In vielen Ländern wurden die Privatisierung und Restrukturierung des Schienenverkehrs in den letzten zehn Jahren weiter zügig vorangetrieben. Verkehrsgewerkschaften in der ganzen Welt stellen infolgedessen fast ausnahmslos eine gravierende Verschlechterung der Beschäftigungsbedingungen fest. Erwiesenermaßen haben sich auch die Qualität und Zuverlässigkeit der Dienste verschlechtert.
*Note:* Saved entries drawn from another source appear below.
(* ===== verification/Mmr.v ===== *)
(** * The Merkle Mountain Range

    Model of [crates/shared/ab-merkle-tree/src/mmr.rs].  [MAX_N] is the argument
    [max_n]; a value of [MerkleMountainRange] is the record [mmr], its abstraction
    the list of leaves added so far ([mmr_repr]).  Two states that differ only in
    inactive levels of the stack are equivalent ([mmr_equiv]); the operations
    respect the equivalence. *)

From S2P Require Import Prelude MerkleSpec BinaryCounter ProofWalk Unbalanced.
From stdpp Require Import prelude.
From Stdlib Require Import NArith Lia.

Module Mmr.
Section Range.
Context {H : Type} {hasher : NodeHasher H}.

Record mmr : Type := Mmr {
  num_leaves : N;
  stack : list H
}.

Record mmr_peaks : Type := MmrPeaks {
  peaks_num_leaves : N;
  peaks_hashes : list H
}.

Definition num_peaks (p : mmr_peaks) : nat := count_ones (peaks_num_leaves p).

(** [size_of::<u64>() + OUT_LEN * (max_n.ilog2() as usize + 1)] *)
Definition merkle_mountain_range_bytes_size (max_n : N) : nat := 8 + 32 * (ilog2 max_n + 1).

(** Size of the [repr(C)] struct itself: the counter and the stack. *)
Definition struct_size (max_n : N) : nat := 8 + 32 * Unbalanced.stack_size max_n.

Definition new (max_n : N) : mmr :=
  {| num_leaves := 0; stack := replicate (Unbalanced.stack_size max_n) zero_hash |}.

(** The loop of [from_peaks]; [None] is the early return of [?]. *)
Fixpoint from_peaks_loop (fuel : nat) (stack_bits : N) (peaks : list H) (peaks_offset : nat)
    (stack : list H) : outcome (option (list H)) :=
  match fuel with
  | O => Fault
  | S fuel =>
      if decide (stack_bits = 0%N) then Ret (Some stack)
      else
        let stack_offset := trailing_zeros 64 stack_bits in
        match peaks !! peaks_offset with
        | None => Ret None
        | Some peak =>
            if decide (stack_offset < length stack) then
              from_peaks_loop fuel (clear_bit stack_bits stack_offset) peaks
                (S peaks_offset) (<[stack_offset := peak]> stack)
            else Ret None
        end
  end.

Definition from_peaks (max_n : N) (p : mmr_peaks) : outcome (option mmr) :=
  let! stack :=
    from_peaks_loop 65 (peaks_num_leaves p) (peaks_hashes p) 0
      (replicate (Unbalanced.stack_size max_n) zero_hash) in
  match stack with
  | None => Ret None
  | Some stack => Ret (Some {| num_leaves := peaks_num_leaves p; stack := stack |})
  end.

Definition root (m : mmr) : outcome (option H) :=
  if decide (num_leaves m = 0%N) then Ret None
  else let! root := bag_peaks hash_pair (stack m) (num_leaves m) in Ret (Some root).

(** One iteration of the loop of [peaks]. *)
Definition store_peak (st : list H) (stack_offset : nat) (s : list H * nat)
    : outcome (list H * nat) :=
  let '(peaks, peaks_offset) := s in
  let! item := arr_get st stack_offset in
  let! peaks := arr_set peaks peaks_offset item in
  Ret (peaks, S peaks_offset).

Definition peaks (max_n : N) (m : mmr) : outcome mmr_peaks :=
  let! (hashes, _) :=
    while_bits 65 (num_leaves m) (store_peak (stack m))
      (replicate (Unbalanced.proof_capacity max_n) zero_hash, 0) in
  Ret {| peaks_num_leaves := num_leaves m; peaks_hashes := hashes |}.

Definition add_leaf (max_n : N) (m : mmr) (leaf : H) : outcome (bool * mmr) :=
  if decide (max_n <= num_leaves m)%N then Ret (false, m)
  else
    let! stack := push_leaf hash_pair (stack m) (num_leaves m) leaf in
    Ret (true, {| num_leaves := num_leaves m + 1; stack := stack |}).

(** Leaves added before the capacity is exceeded stay in the range. *)
Fixpoint add_leaves (max_n : N) (m : mmr) (leaves : list H) : outcome (bool * mmr) :=
  match leaves with
  | [] => Ret (true, m)
  | leaf :: leaves =>
      if decide (max_n <= num_leaves m)%N then Ret (false, m)
      else
        let! stack := push_leaf hash_pair (stack m) (num_leaves m) leaf in
        add_leaves max_n {| num_leaves := num_leaves m + 1; stack := stack |} leaves
  end.

Definition add_leaf_and_compute_proof_inner (max_n : N) (m : mmr) (leaf : H)
    : outcome (option (H * list H) * mmr) :=
  if decide (max_n <= num_leaves m)%N then Ret (None, m)
  else
    let cap := Unbalanced.proof_capacity max_n in
    let lowest_active_levels := trailing_ones (num_leaves m) in
    let! (current, proof, position) :=
      target_merge hash_pair cap (take lowest_active_levels (stack m)) leaf []
        (num_leaves m) in
    let! stack := arr_set (stack m) lowest_active_levels current in
    let m := {| num_leaves := num_leaves m + 1; stack := stack |} in
    let! w := walk_peaks hash_pair cap lowest_active_levels stack (num_leaves m) proof position in
    Ret (Some (pw_root w, pw_proof w), m).

(** The allocating and the in-place entry points return the initialised part of
    the proof. *)
Definition add_leaf_and_compute_proof (max_n : N) (m : mmr) (leaf : H)
    : outcome (option (H * list H) * mmr) :=
  add_leaf_and_compute_proof_inner max_n m leaf.

Definition add_leaf_and_compute_proof_in (max_n : N) (m : mmr) (leaf : H)
    : outcome (option (H * list H) * mmr) :=
  add_leaf_and_compute_proof_inner max_n m leaf.

Definition verify (root : H) (proof : list H) (leaf_index : N) (leaf : H)
    (num_leaves : N) : outcome bool :=
  Unbalanced.verify root proof leaf_index leaf num_leaves.

(** ** Representation *)

(** The state represents the leaves added so far. *)
Definition mmr_repr (max_n : N) (l : list H) (m : mmr) : Prop :=
  num_leaves m = N.of_nat (length l) /\
  counter_repr hash_pair l (stack m) /\
  length (stack m) = Unbalanced.stack_size max_n /\
  (N.of_nat (length l) <= max_n)%N.

(** Equality of everything but the inactive levels. *)
#[export] Instance mmr_equiv : Equiv mmr := fun m1 m2 =>
  num_leaves m1 = num_leaves m2 /\ length (stack m1) = length (stack m2) /\
  forall k, k ∈ set_bits (num_leaves m1) -> stack m1 !! k = stack m2 !! k.

#[export] Instance mmr_equivalence : Equivalence (≡@{mmr}).
Proof.
  split.
  - intros m. by split_and!.
  - intros m1 m2 (Hn & Hl & Hk). split_and!; [done..|]. intros k Hin. symmetry. apply Hk.
    by rewrite Hn.
  - intros m1 m2 m3 (Hn & Hl & Hk) (Hn' & Hl' & Hk'). split_and!; [congruence..|].
    intros k Hin. rewrite Hk by done. apply Hk'. by rewrite <- Hn.
Qed.

Lemma new_repr max_n : mmr_repr max_n [] (new max_n).
Proof.
  split_and!; [done|apply counter_repr_replicate|apply length_replicate|simpl; lia].
Qed.

Lemma push_repr max_n l m leaf :
  mmr_repr max_n l m -> (num_leaves m < max_n)%N ->
  exists st, push_leaf hash_pair (stack m) (num_leaves m) leaf = Ret st /\
    mmr_repr max_n (l ++ [leaf]) {| num_leaves := num_leaves m + 1; stack := st |}.
Proof.
  intros (Hn & Hr & Hlen & Hmax) Hlt. rewrite Hn in *.
  destruct (push_leaf_repr hash_pair l (stack m) leaf Hr) as (st & Hp & Hr' & Hlen').
  { rewrite Hlen, <- (Nat2N.id (length l)). by apply Unbalanced.push_fits. }
  exists st. split; [done|]. split_and!; cbn; rewrite ?length_app; simpl; [lia|done|congruence|lia].
Qed.

Lemma add_leaf_spec max_n l m leaf :
  mmr_repr max_n l m ->
  exists m', add_leaf max_n m leaf =
      Ret (bool_decide (N.of_nat (length l) < max_n)%N, m') /\
    mmr_repr max_n (if decide (N.of_nat (length l) < max_n)%N then l ++ [leaf] else l) m'.
Proof.
  intros Hm. pose proof (proj1 Hm) as Hn. unfold add_leaf.
  destruct (decide (N.of_nat (length l) < max_n)%N) as [Hlt|Hge].
  - rewrite decide_False, bool_decide_eq_true_2 by lia.
    destruct (push_repr max_n l m leaf Hm ltac:(lia)) as (st & -> & Hr). eauto.
  - rewrite decide_True, bool_decide_eq_false_2 by lia. eauto.
Qed.

Lemma add_leaves_spec max_n l m leaves :
  mmr_repr max_n l m ->
  exists m', add_leaves max_n m leaves =
      Ret (bool_decide (N.of_nat (length (l ++ leaves)) <= max_n)%N, m') /\
    mmr_repr max_n (take (N.to_nat max_n) (l ++ leaves)) m'.
Proof.
  revert l m. induction leaves as [|leaf leaves IH]; intros l m Hm.
  - pose proof Hm as (_ & _ & _ & Hmax). rewrite app_nil_r, take_ge by lia.
    rewrite bool_decide_eq_true_2 by done. by exists m.
  - simpl add_leaves. pose proof Hm as (Hn & _ & _ & Hmax). case_decide as Hfull.
    + exists m. rewrite bool_decide_eq_false_2 by (rewrite length_app; simpl; lia).
      split; [done|]. rewrite Hn in Hfull.
      by rewrite take_app_le, take_ge by lia.
    + destruct (push_repr max_n l m leaf Hm ltac:(lia)) as (st & -> & Hr). cbn [obind].
      destruct (IH _ _ Hr) as (m' & -> & Hm'). exists m'.
      by rewrite <- app_assoc in Hm' |- *.
Qed.

Lemma mmr_root_spec max_n l m :
  (max_n <= 2 ^ 63)%N -> mmr_repr max_n l m -> root m = Ret (merkle_root hash_pair l).
Proof.
  intros Hmax (Hn & Hr & Hlen & Hfit). unfold root. rewrite Hn.
  case_decide as Hz; [by destruct l|].
  destruct (bag_peaks_spec hash_pair l (stack m) Hr) as (r & -> & ->);
    [by destruct l|lia|done].
Qed.

(** Adding with a proof is adding, and the proof is the path of the new leaf. *)
Lemma add_leaf_and_compute_proof_spec max_n l m leaf :
  (max_n <= 2 ^ 63)%N -> mmr_repr max_n l m ->
  exists m', add_leaf_and_compute_proof_inner max_n m leaf =
      Ret (if decide (N.of_nat (length l) < max_n)%N
           then r ← merkle_root hash_pair (l ++ [leaf]);
                Some (r, merkle_path hash_pair (l ++ [leaf]) (length l))
           else None, m') /\
    mmr_repr max_n (if decide (N.of_nat (length l) < max_n)%N then l ++ [leaf] else l) m'.
Proof.
  intros Hmax Hm. pose proof Hm as (Hn & Hr & Hlen & Hfit).
  unfold add_leaf_and_compute_proof_inner. rewrite Hn.
  destruct (decide (N.of_nat (length l) < max_n)%N) as [Hlt|Hge].
  2:{ rewrite decide_True by lia. eauto. }
  rewrite decide_False by lia.
  destruct (push_repr max_n l m leaf Hm ltac:(lia)) as (st & Hp & Hm').
  pose proof Hm' as (_ & Hr' & Hlen' & Hfit'). simpl in Hr', Hlen'.
  rewrite Hn in Hm', Hp. unfold push_leaf in Hp.
  destruct (climb_stack hash_pair (stack m) st (l ++ [leaf]) (length l)) as [Hcl Hcp];
    [congruence|].
  assert (Hin : length l < length (l ++ [leaf])) by (rewrite length_app; simpl; lia).
  destruct (target_merge_spec hash_pair (Unbalanced.proof_capacity max_n) (stack m) l leaf [])
    as [-> Hk]; [done|..].
  { rewrite Hlen, <- (Nat2N.id (length l)). by apply Unbalanced.push_fits. }
  { simpl. rewrite Hcl. apply climb_length; [done..|]. by apply le_pow2_ilog2. }
  cbn [obind]. rewrite Hp. cbn [obind num_leaves]. simpl app.
  replace (N.of_nat (length l) + 1)%N with (N.of_nat (length (l ++ [leaf]))) in *
    by (rewrite length_app; simpl; lia).
  rewrite <- Hk, Hcl, Hcp.
  destruct (walk_peaks_spec hash_pair (Unbalanced.proof_capacity max_n) st (l ++ [leaf])
    (length l)) as (w & -> & -> & Hw); [done..|lia|by apply le_pow2_ilog2|].
  cbn [obind]. eexists. split; [by rewrite Hw|done].
Qed.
Das ist darauf zurückzuführen, dass man die Gewinnabsicht an die Stelle des grundlegenden Ethos des öffentlichen Sektors treten ließ, dem gesellschaftlichen Bedürfnis zu dienen.
Unseren Erfahrungen nach führen die Privatisierung, Liberalisierung und Fragmentierung der Eisenbahn zu Angriffen auf Bahnsicherheit, Beschäftigungsbedingungen, Renten, Kollektivverhandlungen und demokratischer Rechenschaftspflicht. Eine weitere Folge sind teurere, weniger effiziente Bahnsysteme, bei denen der Profit vor den Bedürfnissen der Gemeinschaft steht. Auf ihrem letzten Kongress im Jahr 2018 bekräftigte die ITF das Engagement der Sektionskonferenz Eisenbahn im Jahr 2016, die Privatisierung zu beenden und die Eisenbahn wieder unter öffentliche Kontrolle zu bringen.
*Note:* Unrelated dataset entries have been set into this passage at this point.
Lemma carry_in_tree k l1 x l2 st :
  length (l1 ++ x :: l2) = 2 ^ k -> ~ zero_hashed (l1 ++ x :: l2) -> x <> zero_hash ->
  counter_repr zop l1 st ->
  let t := trailing_ones (N.of_nat (length l1)) in
  carry hash_pair (take t st) x = carry zop (take t st) x.
Proof.
  cbv zeta. revert l1 x l2 st. induction k as [|k IH]; intros l1 x l2 st Hl Hz Hx Hr.
  { rewrite length_app in Hl. cbn in Hl. destruct l1; [done|cbn in Hl; lia]. }
  destruct st as [|s st]; [by rewrite !take_nil|]. destruct Hr as [Hs Hr].
  rewrite trailing_ones_step, odd_of_nat, div2_of_nat.
  destruct (Nat.odd (length l1)) eqn:Ho; [|done]. specialize (Hs eq_refl).
  cbn [take carry foldl]. rewrite zop_nonzero_r by done.
  fold (carry hash_pair (take (trailing_ones (N.of_nat (Nat.div2 (length l1)))) st) (hash_pair s x)).
  fold (carry zop (take (trailing_ones (N.of_nat (Nat.div2 (length l1)))) st) (hash_pair s x)).
  set (L := l1 ++ x :: l2) in *.
  assert (H2 : 2 <= length L) by (rewrite Hl; pose proof (Nat.pow_nonzero 2 k); cbn; lia).
  destruct (tree_inputs_next zop L H2) as [Hp Hn]. rewrite (next_level_pow2 zop L k Hl) in Hn.
  assert (Hin : (s, x) ∈ tree_inputs zop L) by (apply Hp; by apply pair_inputs_middle).
  assert (HL : pairs zop L = pairs zop l1 ++ hash_pair s x :: pairs zop l2).
  { unfold L. change (x :: l2) with ([x] ++ l2). rewrite app_assoc, pairs_app_even.
    - rewrite (pairs_snoc_odd zop l1 s), zop_nonzero_r, <- app_assoc by done. done.
    - rewrite length_app, Nat.add_1_r, Nat.even_succ. done. }
  rewrite <- (length_pairs zop l1). apply (IH _ _ (pairs zop l2)); [| | |done].
  - rewrite <- HL. by apply length_pairs_pow2.
  - rewrite <- HL. intros (a & b & Hab & H'). apply Hz. exists a, b. split; [by apply Hn|done].
  - eapply not_zero_hashed; [exact Hz|exact Hin|by right].
Qed.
Dazu der Vorsitzende der ITF-Sektion Eisenbahn David Gobé: "Die Eisenbahn muss neu erfunden werden, um den Herausforderungen unseres Jahrhunderts zu begegnen, sowohl im Hinblick auf die Bedürfnisse der Fahrgäste als auch auf die Gewährleistung von Beschäftigungsbedingungen, die des 21. Jahrhunderts würdig sind. Die britischen Beschäftigten verfügen über das Know-how und haben nun die einmalige Gelegenheit, die Eisenbahnen des Landes nach schlimmsten Erfahrungen mit der Privatisierung wiederzubeleben. Der Weg der Verstaatlichung liegt klar vor uns, er ist notwendig und kann verfolgt werden, indem politische Repräsentanten, Gewerkschaften, Beschäftigte und Arbeitgeber einbezogen werden."
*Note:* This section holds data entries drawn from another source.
Lemma update_loop_holds fuel key t flags bs s input :
  length key = 8 -> (t < 2 ^ 64)%N -> BLOCK_LEN * length bs + length input <= CHUNK_LEN ->
  length input < fuel -> holds key t flags bs [] s ->
  exists bs' input' s', update_loop fuel s input = Ret (s', input') /\ holds key t flags bs' [] s' /\
    concat bs' ++ input' = concat bs ++ input /\ length input' <= BLOCK_LEN /\
    (input' = [] -> input = [] /\ bs' = bs).
Proof.
  intros Hkey Ht. revert bs s input. induction fuel as [|fuel IH]; intros bs s input Hlen Hf Hs; [lia|].
  cbn [update_loop]. destruct (decide (length input <= BLOCK_LEN)) as [Hi|Hi].
  { exists bs, input, s. split_and!; auto. }
  rewrite assert_true by (by rewrite (h_len _ _ _ _ _ _ Hs)). cbn [obind].
  rewrite split_at_ok by lia. cbn [obind].
  rewrite (h_buf _ _ _ _ _ _ Hs), (h_len _ _ _ _ _ _ Hs).
  assert (Hb : length (take BLOCK_LEN input) = BLOCK_LEN) by (rewrite length_take; lia).
  assert (Hbs : length bs < 255) by (unfold BLOCK_LEN, CHUNK_LEN in *; lia).
  destruct (compress_block_holds _ _ _ _ _ _ _ 0 Hkey Ht Hbs Hs Hb eq_refl) as (s2 & Hc & Hs2).
  cbn [length]. rewrite Hc. cbn [obind].
  destruct (IH (bs ++ [take BLOCK_LEN input]) s2 (drop BLOCK_LEN input) ltac:(rewrite length_app, length_drop; cbn [length]; lia)
    ltac:(rewrite length_drop; unfold BLOCK_LEN in *; lia) Hs2) as (bs' & input' & s' & Hu & Hs' & Hc' & Hl & He).
  exists bs', input', s'. split; [done|]. split; [done|]. split; [|split; [done|]].
  - rewrite Hc', concat_app. cbn [concat]. by rewrite app_nil_r, <- app_assoc, take_drop.
  - intros E. destruct (He E) as [Hn _]. apply (f_equal length) in Hn. rewrite length_drop in Hn. cbn in Hn. lia.
Qed.

(** Absorbing input in any number of pieces. *)
Lemma update_holds key t flags bs r s input :
  length key = 8 -> (t < 2 ^ 64)%N -> holds key t flags bs r s -> (r = [] -> bs = []) ->
  length (concat bs ++ r ++ input) <= CHUNK_LEN ->
  exists bs' r' s', update s input = Ret s' /\ holds key t flags bs' r' s' /\
    concat bs' ++ r' = concat bs ++ r ++ input /\ (r' = [] -> bs' = []).
Proof.
  intros Hkey Ht Hs Hne Hlen. unfold update.
  pose proof (length_concat_full bs (h_full _ _ _ _ _ _ Hs)) as Hcl.
  assert (Hbs : length bs < 255)
    by (rewrite !length_app in Hlen; unfold BLOCK_LEN, CHUNK_LEN in *; lia).
  destruct (flush_buf_holds _ _ _ _ _ _ input Hkey Ht Hbs Hne Hs)
    as (bs1 & r1 & in1 & s1 & -> & Hs1 & Hc1 & Hor & Hne1). cbn [obind].
  rewrite <- Hc1 in Hlen |- *. clear Hc1 Hcl Hne Hs Hbs bs r s input.
  pose proof (length_concat_full bs1 (h_full _ _ _ _ _ _ Hs1)) as Hcl.
  rewrite !length_app in Hlen.
  assert (exists bs2 r2 in2 s2, update_loop (S (length in1)) s1 in1 = Ret (s2, in2) /\
    holds key t flags bs2 r2 s2 /\ concat bs2 ++ r2 ++ in2 = concat bs1 ++ r1 ++ in1 /\
    length r2 + length in2 <= BLOCK_LEN /\ (r2 ++ in2 = [] -> bs2 = []))
    as (bs2 & r2 & in2 & s2 & -> & Hs2 & Hc2 & Hl2 & Hne2).
  { destruct Hor as [->| ->].
    - exists bs1, r1, [], s1. cbn [update_loop length]. rewrite decide_True by lia.
      split_and!; [done..| |]; [pose proof (h_bound _ _ _ _ _ _ Hs1); lia|].
      rewrite app_nil_r. auto.
    - cbn [length] in Hlen.
      destruct (update_loop_holds (S (length in1)) key t flags bs1 s1 in1 Hkey Ht
        ltac:(lia) ltac:(lia) Hs1) as (bs2 & in2 & s2 & Hu & Hs2 & Hc2 & Hl2 & He2).
      exists bs2, [], in2, s2. split_and!; [done..|]. cbn [app]. intros ->.
      destruct He2 as [-> ->]; [done|]. auto. }
  cbn [obind]. destruct (fill_buf_holds _ _ _ _ _ _ in2 Hs2) as (s3 & Hf3 & Hs3).
  rewrite Nat.min_r in Hf3, Hs3 by lia. rewrite drop_all in Hf3. rewrite take_ge in Hs3 by lia.
  rewrite Hf3. cbn [obind]. rewrite assert_true by done. cbn [obind].
  rewrite assert_true; [|]; cbn [obind].
  - exists bs2, (r2 ++ in2), s3. split_and!; [done..|]. auto.
  - unfold cs_count. rewrite (h_blocks _ _ _ _ _ _ Hs3), (h_len _ _ _ _ _ _ Hs3).
    pose proof (length_concat_full bs2 (h_full _ _ _ _ _ _ Hs2)) as Hcl2.
    apply (f_equal length) in Hc2. rewrite !length_app in Hc2. rewrite length_app. lia.
Qed.

(** The node of the paper behind a [ConstOutput]. *)
Definition to_node (o : const_output) : node :=
  Node (input_chaining_value o) (words_from_le_bytes_64 (block o)) (counter o) (block_len o) (flags o).

Lemma output_holds key t flags bs r s :
  holds key t flags bs r s -> (r = [] -> bs = []) ->
  to_node (output s) = chunk_node key t flags (concat bs ++ r) /\
  length (block (output s)) = BLOCK_LEN.
Proof.
  intros Hs Hne. pose proof (start_flag_holds _ _ _ _ _ _ Hs) as Hst.
  destruct Hs as [Hf Hcv Ht Hb Hl Hr Hbl Hfl]. rewrite chunk_node_blocks by done.
  unfold to_node, output. cbn. rewrite Hst, Hcv, Ht, Hb, Hl, Hfl. split; [done|].
  unfold pad. rewrite length_app, length_replicate. lia.
Qed.

Lemma update_output key t flags input :
  length key = 8 -> (t < 2 ^ 64)%N -> length input <= CHUNK_LEN ->
  exists s, update (cs_new key t flags) input = Ret s /\
    to_node (output s) = chunk_node key t flags input.
Proof.
  intros Hkey Ht Hlen.
  destruct (update_holds _ _ _ _ _ _ input Hkey Ht (cs_new_holds key t flags) ltac:(done) Hlen)
    as (bs & r & s & Hu & Hs & Hc & Hne).
  exists s. split; [done|]. cbn [concat app] in Hc. rewrite <- Hc. by apply output_holds.
Qed.

(** *** Whole blocks *)

Lemma split_blocks m l :
  length l = BLOCK_LEN * S m ->
  exists bs b, l = concat bs ++ b /\ full bs /\ length bs = m /\ length b = BLOCK_LEN.
Proof.
  revert l. induction m as [|m IH]; intros l Hl.
  - exists [], l. rewrite Nat.mul_1_r in Hl. split_and!; try done. by constructor.
  - destruct (IH (drop BLOCK_LEN l)) as (bs & b & Hd & Hf & Hm & Hb); [rewrite length_drop; lia|].
    exists (take BLOCK_LEN l :: bs), b. cbn [concat length]. rewrite <- app_assoc, <- Hd, take_drop, Hm.
    split_and!; try done. constructor; [rewrite length_take; lia|done].
Qed.

Lemma hash1_loop_spec fuel bs b cv t flags start fe :
  length cv = 8 -> (t < 2 ^ 64)%N -> full bs -> length b = BLOCK_LEN ->
  S (length bs) < fuel ->
  hash1_loop fuel (concat bs ++ b) cv t flags (N.lor flags start) fe =
    Ret (spec_compress (chain cv t flags start bs) (words_from_le_bytes_64 b) t 64
           (N.lor (N.lor flags (start_of start bs)) fe)).
Proof.
  intros Hcv Ht Hf Hb. revert fuel cv start Hcv. induction Hf as [|b0 bs Hb0 Hf IH];
    intros fuel cv start Hcv Hfuel; (destruct fuel as [|fuel]; [lia|]); cbn [hash1_loop concat app].
  - rewrite decide_False by lia. rewrite (split_at_ok b) by lia. cbn [obind].
    rewrite take_ge, drop_ge by lia. rewrite decide_True by done.
    destruct fuel as [|fuel]; [cbn in Hfuel; lia|]. cbn [hash1_loop].
    rewrite decide_True by (cbn [length]; unfold BLOCK_LEN; lia).
    by rewrite compress_in_place_spec by (done || apply length_words_64).
  - cbn [length] in Hfuel. rewrite <- app_assoc.
    rewrite decide_False by (rewrite length_app; lia). rewrite split_at_app by done. cbn [obind].
    rewrite decide_False by (intros E; apply (f_equal length) in E;
      rewrite length_app, Hb in E; cbn in E; unfold BLOCK_LEN in E; lia).
    rewrite compress_in_place_spec by (done || apply length_words_64).
    rewrite <- (N.lor_0_r flags) at 3. rewrite IH by (lia || by apply spec_compress_length).
    cbn [chain]. unfold start_of. destruct bs; done.
Qed.

Lemma pad_full b : length b = BLOCK_LEN -> pad b = b.
Proof. intros Hb. unfold pad. by rewrite Hb, Nat.sub_diag, app_nil_r. Qed.

Lemma hash1_chunk input key t flags :
  length key = 8 -> (t < 2 ^ 64)%N -> length input = CHUNK_LEN ->
  hash1 input key t flags CHUNK_START CHUNK_END =
    Ret (le_bytes_from_words_32 (node_cv (chunk_node key t flags input))).
Proof.
  intros Hkey Ht Hl. destruct (split_blocks 15 input) as (bs & b & -> & Hf & Hm & Hb); [by rewrite Hl|].
  unfold hash1. rewrite decide_True by (by rewrite Hl).
  rewrite hash1_loop_spec by (done || (rewrite Hl, Hm; unfold CHUNK_LEN; lia)). cbn [obind].
  rewrite chunk_node_blocks; [|done|lia|intros ->; by cbn in Hb].
  by rewrite pad_full, Hb.
Qed.

(** A parent node with the given children. *)
Definition parent (key : list N) (flags : N) (a b : list N) : node :=
  Node key (a ++ b) 0 64 (N.lor flags PARENT).

Lemma hash1_parent key flags a b :
  length key = 8 -> cv_ok a -> cv_ok b ->
  hash1 (le_bytes_from_words_32 a ++ le_bytes_from_words_32 b) key 0 (N.lor flags PARENT) 0 0 =
    Ret (le_bytes_from_words_32 (node_cv (parent key flags a b))).
Proof.
  intros Hkey Ha Hb. set (input := _ ++ _).
  assert (Hl : length input = BLOCK_LEN).
  { unfold input. rewrite length_app, !length_le_bytes by apply Ha || apply Hb. done. }
  unfold hash1. rewrite decide_True by (by rewrite Hl).
  pose proof (hash1_loop_spec (S (length input)) [] input key 0 (N.lor flags PARENT) 0 0 Hkey
    ltac:(lia) ltac:(constructor) Hl ltac:(rewrite Hl; unfold BLOCK_LEN; cbn; lia)) as E.
  cbn [concat app] in E. rewrite E. cbn [obind]. unfold start_of. rewrite decide_True by done.
  rewrite !N.lor_0_r. cbn [chain]. unfold input. by rewrite words_64_le_bytes.
Qed.

Lemma left_len_bounds n :
  CHUNK_LEN < n ->
  exists j, left_len n = CHUNK_LEN * 2 ^ j /\ CHUNK_LEN * 2 ^ j < n <= 2 * (CHUNK_LEN * 2 ^ j).
Proof.
  intros Hn. unfold left_len. set (q := (n - 1) / CHUNK_LEN). exists (Nat.log2 q).
  assert (Hq : 0 < q) by (apply Nat.div_str_pos; unfold CHUNK_LEN in *; lia).
  destruct (Nat.log2_spec q Hq) as [H1 H2]. rewrite Nat.pow_succ_r' in H2.
  assert (Hc : CHUNK_LEN <> 0) by (unfold CHUNK_LEN; lia).
  pose proof (Nat.Div0.mul_div_le (n - 1) CHUNK_LEN) as H3.
  pose proof (Nat.mul_succ_div_gt (n - 1) CHUNK_LEN Hc) as H4. fold q in H3, H4.
  split; [done|]. nia.
Qed.

Lemma left_subtree_len_spec n :
  CHUNK_LEN < n -> left_subtree_len (N.of_nat n) = Ret (N.of_nat (left_len n)).
Proof.
  intros Hn. destruct (left_len_bounds n Hn) as (j & -> & H1 & H2).
  unfold left_subtree_len. rewrite assert_true by lia. cbn [obind]. f_equal.
  assert (E : N.of_nat (CHUNK_LEN * 2 ^ j) = (2 ^ (N.of_nat j + 10))%N).
  { rewrite N.pow_add_r, Nat2N.inj_mul, Nat2N.inj_pow. change (N.of_nat CHUNK_LEN) with 1024%N.
    change (2 ^ 10)%N with 1024%N. change (N.of_nat 2) with 2%N. lia. }
  assert (H1' : (2 ^ (N.of_nat j + 10) < N.of_nat n)%N) by lia.
  assert (H2' : (N.of_nat n <= 2 * 2 ^ (N.of_nat j + 10))%N) by lia. clear H1 H2.
  rewrite E. unfold next_power_of_two. 
  f_equal. apply N.log2_up_unique; [lia|].
  assert (H9 : N.pred (N.of_nat j + 10) = (N.of_nat j + 9)%N) by lia. rewrite H9.
  assert (E9 : (2 ^ (N.of_nat j + 10) = 2 * 2 ^ (N.of_nat j + 9))%N).
  { rewrite <- N.pow_succ_r'. f_equal. lia. }
  clear E. pose proof (N.div_mod (N.of_nat n + 1) 2 ltac:(lia)).
  pose proof (N.mod_lt (N.of_nat n + 1) 2 ltac:(lia)).
  set (q := ((N.of_nat n + 1) / 2)%N) in *. set (r := ((N.of_nat n + 1) mod 2)%N) in *. clearbody q r.
  rewrite E9 in *. set (p := (2 ^ (N.of_nat j + 9))%N) in *. clearbody p. clear E9. 
  lia.
Qed.

(** *** The tree of the specification *)

Lemma tree_node_fuel f1 f2 key flags t l :
  length l <= f1 -> length l <= f2 -> tree_node f1 key flags t l = tree_node f2 key flags t l.
Proof.
  revert f2 t l. induction f1 as [|f1 IH]; intros [|f2] t l H1 H2; try done;
    cbn [tree_node]; [rewrite decide_True by lia; done..|].
  destruct (decide (length l <= CHUNK_LEN)) as [|Hl]; [done|].
  destruct (left_len_bounds (length l)) as (j & Hk & Hb); [lia|].
  assert (CHUNK_LEN <> 0) by (unfold CHUNK_LEN; lia).
  assert (0 < left_len (length l)) by (rewrite Hk; apply Nat.mul_pos_pos; [lia|];
    apply Nat.neq_0_lt_0, Nat.pow_nonzero; lia).
  rewrite (IH f2 t (take _ l)), (IH f2 _ (drop _ l)) by
    (rewrite ?length_take, ?length_drop; lia). done.
Qed.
Gut geplante Schienennetze in öffentlicher Hand, die durch demokratische Strukturen der Öffentlichkeit gegenüber rechenschaftspflichtig sind, bieten die beste Möglichkeit zur Entwicklung und Stärkung öffentlicher Verkehrssysteme. Die ITF weiß außerdem, dass angemessen finanzierte, öffentlich betriebene Verkehrssysteme die besten Voraussetzungen für gute und stabile Beschäftigungsverhältnisse bieten. Nur der öffentlichen Hand und demokratischer Kontrolle unterstehende Bahnen können ihren wirtschaftlichen, sozialen und ökologischen Nutzen gewährleisten.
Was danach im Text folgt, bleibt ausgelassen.